Printer-friendly version

CHAPTER ONE
Dad had his belt ready, yet again.

“Billy boy, this going to stop, one way or the other”

Four strokes that time, me bent over the arm of the settee so he could get a decent swing in. At least he left my trousers on while he hit me.

“Room. Now. Or you get another one”

I could hear the conversation downstairs as I pressed my tears into my pillow. Always the same words, the same clearly expressed viewpoint. No room for doubt, ever, neither in how Dad acted or in what passed for his thought processes. Up until then it had been quite a good day.

Our station had been closed a year ago, but it wasn’t that far to Shotton, and, if I timed it right, I could usually manage to slip onto the train. Slam-door carriages back then, none of this centrally controlled doors business. Look for the guard and duck down to the front carriage and I was usually good for Chester, Get talking to some other kid with their parents, and walk out with them when we got to town, and I was free for a little while. It was odd how few of the adults felt the need to ask me where my own guardians were, but on the few times they did enquire, I lied that my Nan was meeting me outside the station, It worked almost every time; the two occasions they took it forward meant Dad and his leather belt.

The Rows were my place, after a walk along the city’s walls and a gawp at the cathedral. It was a bit of a walk, but it never felt excessive. In the Sixties, we seemed to walk far more, in both senses, than we do nowadays, and thought nothing of it. A walk along the walls to see the clock, then work my way back down to the Rows, sticking to the first floor as much as I could. It made me feel so far above the common herd on Eastgate, even though it is only a glorified set of verandas crossed with balconies, but it was one of my early life’s greatest pleasures, along with the windows I passed, or rather what they held, and what they did hold were my dreams.

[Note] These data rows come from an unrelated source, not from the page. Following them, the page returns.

(* ===== verification/LmsDashboardProps.v ===== *)
(** * Properties of the dashboard

    Whom the counts of the start page leave out. *)

From Stdlib Require Import Ascii.
From stdpp Require Import pretty.
From S2P Require Import Prelude.
From S2P Require Import GoString.
From S2P Require Import GoUtf8.
From S2P Require Import GoRunes.
From S2P Require Import GoTime.
From S2P Require Import LmsModel.
From S2P Require Import Hashers.
From S2P Require Import PlatUser.
From S2P Require Import CallStore.
From S2P Require Import LmsStore.
From S2P Require Import LmsTables.
From S2P Require Import LmsApp.
From S2P Require Import LmsColumns.
From S2P Require Import LmsQuery.
From S2P Require Import LmsContent.
From S2P Require Import LmsRoles.
From S2P Require Import UserStore.
From S2P Require Import LmsUsers.
From S2P Require Import LmsUsersDemo.
From S2P Require Import LmsUsersProps.
From S2P Require Import LmsDashboard.

Local Open Scope string_scope.

(** ** Counting rows *)

Lemma count_rows_insert {X} (P : X → bool) (m : gmap string X) k x :
  m !! k = None → count_rows P (<[k := x]> m) = ((if P x then 1 else 0) + count_rows P m)%Z.
Proof.
  intros Hk. unfold count_rows. rewrite (map_to_list_insert m k x Hk), filter_cons. cbn.
  destruct (P x) eqn:E; case_decide; try congruence; cbn [length]; lia.
Qed.

Lemma count_rows_none {X} (P : X → bool) (m : gmap string X) :
  (∀ k x, m !! k = Some x → P x = false) → count_rows P m = 0%Z.
Proof.
  intros Hn. unfold count_rows. destruct (filter _ (map_to_list m)) as [|[k x] l] eqn:E; [done|]. exfalso.
  assert ((k, x) ∈ filter (λ e : string * X, P e.2 = true) (map_to_list m)) as Hin by (rewrite E; left).
  apply list_elem_of_filter in Hin as [Hp Hin%elem_of_map_to_list]. cbn in Hp. by rewrite (Hn _ _ Hin) in Hp.
Qed.

(** ** Text *)

Lemma prefix_has_char c s t : String.prefix (String c s) t = true → has_char c t = true.
Proof.
  destruct t as [|a t]; [done|]. cbn -[Ascii.eqb]. destruct (Ascii.ascii_dec c a) as [->|]; [|done].
  intros _. by rewrite Ascii.eqb_refl.
Qed.

Lemma contains_has_char c s t : contains (String c s) t = true → has_char c t = true.
Proof.
  induction t as [|a t IH]; [done|]. cbn [contains]. rewrite orb_true_iff. intros [Hp|Hc].
  - by apply prefix_has_char in Hp.
  - apply IH in Hc. cbn -[Ascii.eqb]. rewrite Hc. by destruct (Ascii.eqb _ _).
Qed.

(** ** Months *)

Section months.
Context `{DbZone}.

(** Two instants of one month of one year are less than a year apart, up to
    the zone. *)
Lemma same_year_month a b :
  year_month a = year_month b →
  (∀ t, Z.abs (db_offset t) ≤ day)%Z → (Z.abs (a - b) ≤ 368 * day)%Z.
Proof.
  unfold year_month. intros Heq Hz. pose proof (Hz (unix_epoch + a)%Z) as Ha. pose proof (Hz (unix_epoch + b)%Z) as Hb.
  set (na := ((unix_epoch + a + db_offset (unix_epoch + a)) / day)%Z) in *.
  set (nb := ((unix_epoch + b + db_offset (unix_epoch + b)) / day)%Z) in *.
  destruct (civil_of_days_correct na) as (y & m & d & Hca & Hva & Hda).
  destruct (civil_of_days_correct nb) as (y' & m' & d' & Hcb & Hvb & Hdb).
  rewrite Hca, Hcb in Heq. injection Heq as <- <-.
  pose proof (date_in_year _ _ _ Hva) as Ia. pose proof (date_in_year _ _ _ Hvb) as Ib.
  rewrite next_year, Hda in Ia. rewrite next_year, Hdb in Ib.
  assert (Z.abs (na - nb) ≤ 365)%Z as Hab by (destruct (is_leap y); lia).
  unfold na, nb, day in *. revert Ha Hb Hab. generalize (db_offset (unix_epoch + a)), (db_offset (unix_epoch + b)).
  clear. intros oa ob. generalize unix_epoch. intros e Ha Hb Hab. Z.to_euclidean_division_equations. lia.
Qed.
End months.

Section props.
Context `{UnicodeTables} `{UnicodeLower} `{UserLib} `{CryptoOk} `{Decimal D} `{LmsEnv} `{GoRange}.
Context `{UsersEnv} `{JsonProps J} `{DbZone}.

Abbreviation UW := (users_world D).
Abbreviation rows w := (us_rows (uw_users w)).

(** A new student is counted nowhere.  When CreateStudent succeeds, the
    number of students the administrators see is what it was, and so is every
    parent's number of children, the parent of the new student included,
    unless the client wrote the parent into the props itself. *)
Theorem new_student_is_counted_nowhere user props (w w' : UW) saved :
  CreateStudent (J:=J) (Some user) props w = (Ok saved, w') →
  (∃ row, rows w' = <[User_Id saved := row]> (rows w) ∧ User_Roles row = RoleLmsStudentRoleId ∧
     User_ParentId row = User_ParentId user) ∧
  count_rows counts_as_student (rows w') = count_rows counts_as_student (rows w) ∧
  (User_Props user !! "parent_id" = None → ∀ parentID,
     count_rows (is_child_of parentID) (rows w') = count_rows (is_child_of parentID) (rows w)).
Proof.
  intros [(e & ? & _)|(u & r0 & Hso & Hs & Hr)]%CreateStudent_inv; [done|].
  assert (User_Password u ≠ "") as Hpw by (by rewrite (so_password _ _ Hso)).
  apply saveStudent_spec in Hs as [(saved' & obj & Hsave & ->)|(e & -> & _)]; [|done|done].
  injection Hr as <-.
  apply us_save_row in Hsave as (row & draw & id & _ & Hnone & Hrows & _ & _ & Hro & _ & _ & Hpar & Hprops & _); [|done].
  rewrite (so_roles _ _ Hso) in Hro. rewrite (so_parent _ _ Hso) in Hpar. split_and!.
  - by exists row.
  - rewrite Hrows, count_rows_insert by done.
    assert (counts_as_student row = false) as ->; [|lia]. unfold counts_as_student. by rewrite Hro.
  - intros Hno parentID. rewrite Hrows, count_rows_insert by done.
    assert (is_child_of parentID row = false) as ->; [|lia]. unfold is_child_of.
    rewrite Hprops by done. rewrite (so_props _ _ Hso), Hno by done. by rewrite andb_false_r.
Qed.

(** The times of a system that runs in this age: from September 2001 to 2255. *)
Definition millis_of_our_age (t : Z) : Prop := (1000000000000 ≤ t < 9000000000000)%Z.

(** No lead is ever new.  The count reads the milliseconds of createat as
    seconds, which puts every lead of our age tens of thousands of years ahead: while
    the clock and the leads are of our age the count is zero, also right after
    a lead was stored. *)
Theorem new_leads_never_counted counselorId (w w' : UW) r :
  (∀ n, millis_of_our_age (lms_clock n)) → (∀ t, Z.abs (db_offset t) ≤ day)%Z →
  (∀ id l, db_leads (lms_db (uw_lms w)) !! id = Some l → millis_of_our_age (Lead_Createat l)) →
  lms_fault (lms_ticks (uw_lms w)) = false →
  CountNewThisMonth counselorId w = (r, w') → r = Ok 0%Z.
Proof.
  intros Hclock Hzone Hleads Hf. unfold CountNewThisMonth, lmsS, on_table. rewrite Hf. cbn [orb tget Leads].
  assert (forallb (λ e : string * Lead, negb (bool_decide (Lead_Status e.2 = "NEW")) || timestamp_ok (Lead_Createat e.2))
    (map_to_list (db_leads (lms_db (uw_lms w)))) = true) as ->.
  { apply List.forallb_forall. intros [k l] Hin%list_elem_of_In%elem_of_map_to_list. cbn.
    apply Hleads in Hin. unfold millis_of_our_age in Hin. unfold timestamp_ok.
    rewrite (proj2 (Z.leb_le _ _)), (proj2 (Z.ltb_lt _ _)) by lia. by rewrite orb_true_r. }
  cbn [negb]. intros [= <- <-]. f_equal. apply count_rows_none. intros k l Hl.
  unfold new_this_month. destruct (bool_decide (year_month _ = _)) eqn:E; [|by rewrite andb_false_r].
  apply bool_decide_eq_true, same_year_month in E; [|done]. exfalso.
  pose proof (Hclock (lms_ticks (uw_lms w))) as Hc. apply Hleads in Hl. unfold millis_of_our_age, day in *.
  Z.to_euclidean_division_equations. lia.
Qed.
End props.

(** ** At the concrete school *)

Section at_school.
Import School.
#[local] Existing Instance cents.

Lemma new_student_is_counted_nowhere_witness :
  ∃ saved, created.1 = Ok saved ∧
    count_rows counts_as_student (us_rows (uw_users created.2)) = 0%Z ∧
    count_rows (is_child_of "") (us_rows (uw_users created.2)) = 0%Z.
Proof.
  assert (match (CreateStudent (J:=string) (Some School.an) None School.nobody).1 with Ok _ => True | Err _ => False end) as Hok
    by (vm_compute; exact I).
  pose proof (surjective_pairing (CreateStudent (J:=string) (Some School.an) None School.nobody)) as Hrun.
  destruct (CreateStudent (J:=string) (Some School.an) None School.nobody).1 as [saved|] eqn:E; [|destruct Hok].
  destruct (new_student_is_counted_nowhere (J:=string) School.an None School.nobody _ saved Hrun) as (_ & Hs & Hp).
  exists saved. exact (conj E (conj Hs (Hp eq_refl ""))).
Defined.
End at_school.

(** A school of today, whose clock counts from November 2023. *)
Module Today.
Import School.
#[local] Existing Instance cents.
#[export] Instance now : LmsEnv := {|
  lms_clock := λ n, (1700000000000 + Z.of_nat n mod 1000000000)%Z;
  lms_id := @lms_id quiet;
  lms_fault := λ _, false;
|}.
#[export] Instance utc : DbZone := {| db_offset _ := 0%Z |}.

Definition with_lead : users_world Z := (createLead true lead nobody).2.

Definition of_ageb (w : users_world Z) : bool :=
  forallb (λ e : string * Lead, (1000000000000 <=? Lead_Createat e.2)%Z && (Lead_Createat e.2 <? 9000000000000)%Z)
    (map_to_list (db_leads (lms_db (uw_lms w)))).

Lemma of_ageb_ok w id l :
  of_ageb w = true → db_leads (lms_db (uw_lms w)) !! id = Some l → millis_of_our_age (Lead_Createat l).
Proof.
  unfold of_ageb. rewrite List.forallb_forall. intros Hf Hl%elem_of_map_to_list%list_elem_of_In.
  apply Hf in Hl. apply andb_true_iff in Hl as [Ha%Z.leb_le Hb%Z.ltb_lt]. cbn in *. unfold millis_of_our_age. lia.
Qed.

Lemma new_leads_never_counted_witness :
  size (db_leads (lms_db (uw_lms with_lead))) = 1 ∧ ∃ w', CountNewThisMonth "" with_lead = (Ok 0%Z, w').
Proof.
  split; [vm_compute; reflexivity|].
  assert (of_ageb with_lead = true) as Hage by (vm_compute; reflexivity).
  assert ((CountNewThisMonth "" with_lead).1 = Ok 0%Z) as Hr.
  { refine (new_leads_never_counted "" with_lead _ _ _ _ (λ id l, of_ageb_ok with_lead id l Hage) eq_refl
      (surjective_pairing (CountNewThisMonth "" with_lead))).
    - intros n. unfold millis_of_our_age. cbn. pose proof (Z.mod_pos_bound (Z.of_nat n) 1000000000). lia.
    - intros t. cbn. unfold day. lia. }
  exists (CountNewThisMonth "" with_lead).2.
  exact (eq_trans (surjective_pairing (CountNewThisMonth "" with_lead)) (f_equal (λ r, (r, _)) Hr)).
Defined.
End Today.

So many assumptions will have been triggered by that remark, and, broadly speaking, they will be wrong. I wasn’t looking at dresses or shoes, but at their settings. Some of the shops held clothing for adults, some for children, but a select few (and I knew them all) catered for the whole family, and two shops in particular usually had displays of family groups, dummies depicting the ideal. Mam. Dad. Son. Daughter. There were posters in some shops, and the families in them were equally balanced. Everybody was smiling, and nobody was even slightly black apart from the golliwogs on the adverts for jam and marmalade.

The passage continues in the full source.